Across the records that follow, count each line holding "true", and write only the total.

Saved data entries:
══════
(** ** The walks *)

Lemma walk_create_entry_present s root tbl path p i c :
  pt_wf (mem s) root tbl -> tbl !! path = Some p -> (length path < 2)%nat -> 0 <= i < 512 ->
  tbl !! (path ++ [i]) = Some c -> walk_create_entry (p + 8 * i) s = Done true s.
Proof.
  intros Hwf Hp Hlen Hi Hc. unfold walk_create_entry.
  mstep; [apply load64_ok, slot_ram; [by eapply wf_page|done]|].
  pose proof (wf_node _ _ _ Hwf _ _ _ Hp Hlen Hi) as Hn. rewrite Hc in Hn.
  by rewrite Hn, pte_v_test, table_pte_valid.
Qed.

Lemma walk_create_entry_new s root tbl free path p i c :
  vm_inv s root tbl (c :: free) -> tbl !! path = Some p -> (length path < 2)%nat ->
  0 <= i < 512 -> tbl !! (path ++ [i]) = None ->
  walk_create_entry (p + 8 * i) s = Done true (entered (p + 8 * i) c s).
Proof.
  intros [Hpool Hwf Hdisj] Hp Hlen Hi Hnone. unfold walk_create_entry.
  assert (Hc : page_ok c) by (eapply pool_page_ok; [done|]; apply elem_of_cons; by left).
  assert (Hpok := wf_page _ _ _ Hwf _ _ Hp). pose proof (page_ok_pos c Hc).
  mstep; [apply load64_ok, slot_ram; done|].
  pose proof (wf_node _ _ _ Hwf _ _ _ Hp Hlen Hi) as Hn. rewrite Hnone in Hn.
  rewrite pte_v_test, Hn. cbn [negb]. mstep; [by eapply alloc_page_pop|].
  rewrite (proj2 (Z.eqb_neq _ _)) by lia.
  mstep; [by apply memset_at_ok, page_ok_ram0|].
  mstep; [by apply store64_ok, slot_ram|]. rewrite set_mem_mem, set_mem_twice. reflexivity.
Qed.

Lemma walk_create_entry_oom s root tbl path p i :
  vm_inv s root tbl [] -> tbl !! path = Some p -> (length path < 2)%nat ->
  0 <= i < 512 -> tbl !! (path ++ [i]) = None ->
  walk_create_entry (p + 8 * i) s = Panic "alloc_page" (touch s).
Proof.
  intros [Hpool Hwf Hdisj] Hp Hlen Hi Hnone. unfold walk_create_entry.
  mstep; [apply load64_ok, slot_ram; [by eapply wf_page|done]|].
  pose proof (wf_node _ _ _ Hwf _ _ _ Hp Hlen Hi) as Hn. rewrite Hnone in Hn.
  rewrite pte_v_test, Hn. cbn [negb]. apply bind_Panic. by apply alloc_page_empty.
Qed.

(** Whether the table of a path exists, as the number of pages it needs. *)
Definition absent (tbl : gmap (list Z) Z) (path : list Z) : nat :=
  match tbl !! path with None => 1 | Some _ => 0 end.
══════
▶ Output for this task:
2